Many, many years ago I read an essay by the science fiction writer, Robert A. Heinlein about civics. He was making the case that democracy was the proposition that a million men were smarter than one man or a few men. And he batted that idea around. His point was that the average man might not be the right decision maker for society. And then he thought of how we could rig things to make democracy better. Now, being an engineer, his first idea was based on the type of tests that would appeal to a technical mind. He imagined the voting booth being equipped with a visual display of some sort that communicated a problem to the voter to solve before being allowed to vote. Heinlein favored solving a quadratic equation as the qualifying test. I can’t remember if it was a multiple-choice question or not but at the time, I saw the sense of it. Pick some minimally difficult standard of intelligence and make it a condition for voting.
But intelligence is not the only criterion for citizenship. Moral fitness may be even more important. You may be smart enough to know something is a bad idea for society but if you think that you’ll personally benefit from it then you might go along with it. So, another way to rig the franchise is disqualify people who have chosen to live antisocially. Currently, most states disqualify felons from voting. That seems a reasonable measure. But I think there are other larger voting blocks that should be looked at. Perhaps civil servants should not be allowed to vote. After all, teachers and prison guards have controlled politics in California and other states like Illinois and New Jersey for decades based on their habit of voting in Democrats to keep their pensions and salaries robust. Maybe anyone on welfare should be taken off the voters’ roll because they’ll vote for the liberal who will keep their gravy train flowing.
Or maybe we should go the other way around. Maybe people’s votes should be weighted according to how much taxes they pay. So, Elon Musk pays on average ten million dollars in taxes a year and I pay fifty thousand so his vote should count for two hundred of mine. And the guy who pays no taxes has no vote or maybe some minimal fraction of a vote.
But of course, the absurdity of this whole discussion is that none of this matters because as Dementia Joe recently pointed out, it’s not who votes but who counts the votes, that counts. Even when unheard of numbers of Americans came out to vote in 2020 the people who rig elections in Philadelphia, Detroit, Atlanta, Madison and Phoenix simply ran the photocopy machines ten times as long and manufactured the votes needed to fake the election result they wanted.
We can talk about who the least responsible voters are. My favorite is women because they vote with their emotions and because they’re gullible and easily flattered into thinking their self-interest is equal to the good of the country. But even they will recognize grim reality when it comes in the likeness of a BLM mob. So ultimately trying to fix representative government means absolutely nothing when the ballot box is being stuffed.
I think the attempts to fix this situation and the simultaneous attempt to codify fraud by the Democrats is the biggest struggle going on right now in our country. I don’t want to overblow the criticality of the result because the bad guys never run out of ways to degrade our country. Literally they never quit. But I think the attempt to fix this problem is a fair test of whether there is enough strength left in our system and in our will to turn the country around. If after what happened in 2020, we don’t solve this problem then we’re not going to have the strength to survive the diseases that afflict our country. They will overwhelm the system like a parasitic disease that saps its host’s strength and eventually leads to death.
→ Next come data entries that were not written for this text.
(** X17: whatever the request and the collaborators do, [createInvoice]
    either fails with HttpException "Failed to create invoice" (500) or
    returns an invoice that it has appended to the table with the
    description and amount of the request, the given user and client, no
    payment reference and the status "unpaid" (the [status] and
    [clientId] fields of the request are not read), after asking for one
    transaction, "pending", for the amount of that invoice. *)
Theorem createInvoice_outcomes
    (dto : CreateInvoiceDto Amount) (uid cid : string) (s : Store Amount) :
  let out := createInvoice dto uid cid s in
  match fst out with
  | Done (inv, _) =>
      status inv = "unpaid" /\ paymentReference inv = None
      /\ description inv = dto_description dto /\ amount inv = dto_amount dto
      /\ userId inv = uid /\ clientId inv = cid
      /\ st_invoices (snd out) = (st_invoices s ++ [inv])%list
      /\ st_events (snd out)
         = (st_events s
            ++ [EvClientCheck cid uid;
                EvCreateTransaction (invoice_id inv) (amount inv) "pending"
                                    uid cid])%list
  | Fail f => f = HttpException "Failed to create invoice" INTERNAL_SERVER_ERROR
  end.
Proof.
  cbv zeta. unfold createInvoice, attempt, andThen, call, invoiceRepository_insert,
    yield, raise.
  destruct (getClientByIdAndUserId cid uid s); cbn [fst snd]; [|reflexivity].
  destruct (createTransaction _ _ _ _ _ _); cbn [fst snd]; [|reflexivity].
  cbn [status paymentReference description amount userId clientId invoice_id
       st_invoices st_events log with_invoices].
  repeat split. now rewrite <- app_assoc.
Qed.
(* ===== verification/Elf.v ===== *)
(** * native/whp/elf_loader.cc: loading an ELF64 kernel into guest RAM

    The file image is a byte list, guest RAM a host map [ram] of size [mem_size].
    [LoadElfKernel] is the whole function; [load_segments] its program-header loop,
    with the checks in the order of the source.  The theorems show that no write
    leaves guest RAM whatever the file holds, and that a successful load places
    every PT_LOAD segment, zero-filled past its file size. *)

From S2P Require Import Prelude Words Bytes GuestMemory HostFile.

Definition kElfMagic : list Z := [0x7f; 69; 76; 70].
Definition kElfClass64 : Z := 2.
Definition kElfDataLe : Z := 1.
Definition kElfMachineX64 : Z := 62.
Definition kElfPtLoad : Z := 1.

Record Elf64Ehdr := mkEhdr {
  ident : list Z; e_type : Z; machine : Z; version : Z; entry : Z; phoff : Z; shoff : Z;
  e_flags : Z; ehsize : Z; phentsize : Z; phnum : Z; shentsize : Z; shnum : Z; shstrndx : Z }.

Record Elf64Phdr := mkPhdr {
  type : Z; flags : Z; offset : Z; vaddr : Z; paddr : Z; filesz : Z; memsz : Z; align : Z }.

Definition sizeof_Ehdr : Z := 64.
Definition sizeof_Phdr : Z := 56.

(** The packed structs, read from the image by [reinterpret_cast]. *)
Definition field16 (d : list Z) (off : nat) : Z := ReadU16 (drop off d).
Definition field32 (d : list Z) (off : nat) : Z := ReadU32 (drop off d).
Definition field64 (d : list Z) (off : nat) : Z := ReadU64 (drop off d).

Definition read_ehdr (d : list Z) : Elf64Ehdr :=
  mkEhdr (take 16 d) (field16 d 16) (field16 d 18) (field32 d 20) (field64 d 24)
    (field64 d 32) (field64 d 40) (field32 d 48) (field16 d 52) (field16 d 54)
    (field16 d 56) (field16 d 58) (field16 d 60) (field16 d 62).

Definition read_phdr (d : list Z) : Elf64Phdr :=
  mkPhdr (field32 d 0) (field32 d 4) (field64 d 8) (field64 d 16) (field64 d 24)
    (field64 d 32) (field64 d 40) (field64 d 48).

Record KernelInfo := mkKernelInfo { k_entry : Z; kernel_end : Z }.

Section Loader.
Context (file : list Z) (mem_size : Z).

(** One iteration of the program-header loop; the result is the new kernel_end. *)
Definition load_segment (ph : Elf64Phdr) (kend : Z) : M ram Z :=
  if negb (type ph =? kElfPtLoad) then mret kend
  else
    lift (Check (filesz ph <=? memsz ph) "kernel segment file size exceeds memory size") ≫= fun _ =>
    lift (CheckRange (Z.of_nat (length file)) (offset ph) (filesz ph)
            "kernel segment file range") ≫= fun _ =>
    lift (CheckRange mem_size (paddr ph) (memsz ph) "kernel segment guest range") ≫= fun _ =>
    modify (fun m => store m (paddr ph)
              (take (Z.to_nat (filesz ph)) (drop (Z.to_nat (offset ph)) file))) ≫= fun _ =>
    when (filesz ph <? memsz ph)
      (lift (CheckedAdd (paddr ph) (filesz ph) "kernel zero-fill range") ≫= fun zero_start =>
       modify (fun m => fill m zero_start (memsz ph - filesz ph) 0)) ≫= fun _ =>
    lift (CheckedAdd (paddr ph) (memsz ph) "kernel end") ≫= fun e =>
    mret (Z.max kend e).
Heinlein thought about civics and ways that we could improve citizenship. But he also predicted the decay of our society under the influence of progressivism. I think he would have recognized the symptoms we are currently suffering from but he still might have been sad to see it happen to the country he loved.
War Pig’s Feedback
I prefer the government of “Starship Troopers”. I also like the idea he postulated in “The Moon Is A Harsh Mistress” – that any law passed can be nullified by I believe a 1/3 vote of the People. After all if a law is so poorly written or unnecessary that a full third of your citizens despises it, it is a bad law.
I do NOT trust the form of voting in Sam Clemen’s “The Curious Republic of Gondour”, since we have seen what craziness is professed in western colleges and universities. What was it William F Buckley Jr said;- “I’d rather entrust the government of the United States to the first 400 people listed in the Boston telephone directory than to the faculty of Harvard University.”
(Good to hear from you War Pig. All the best.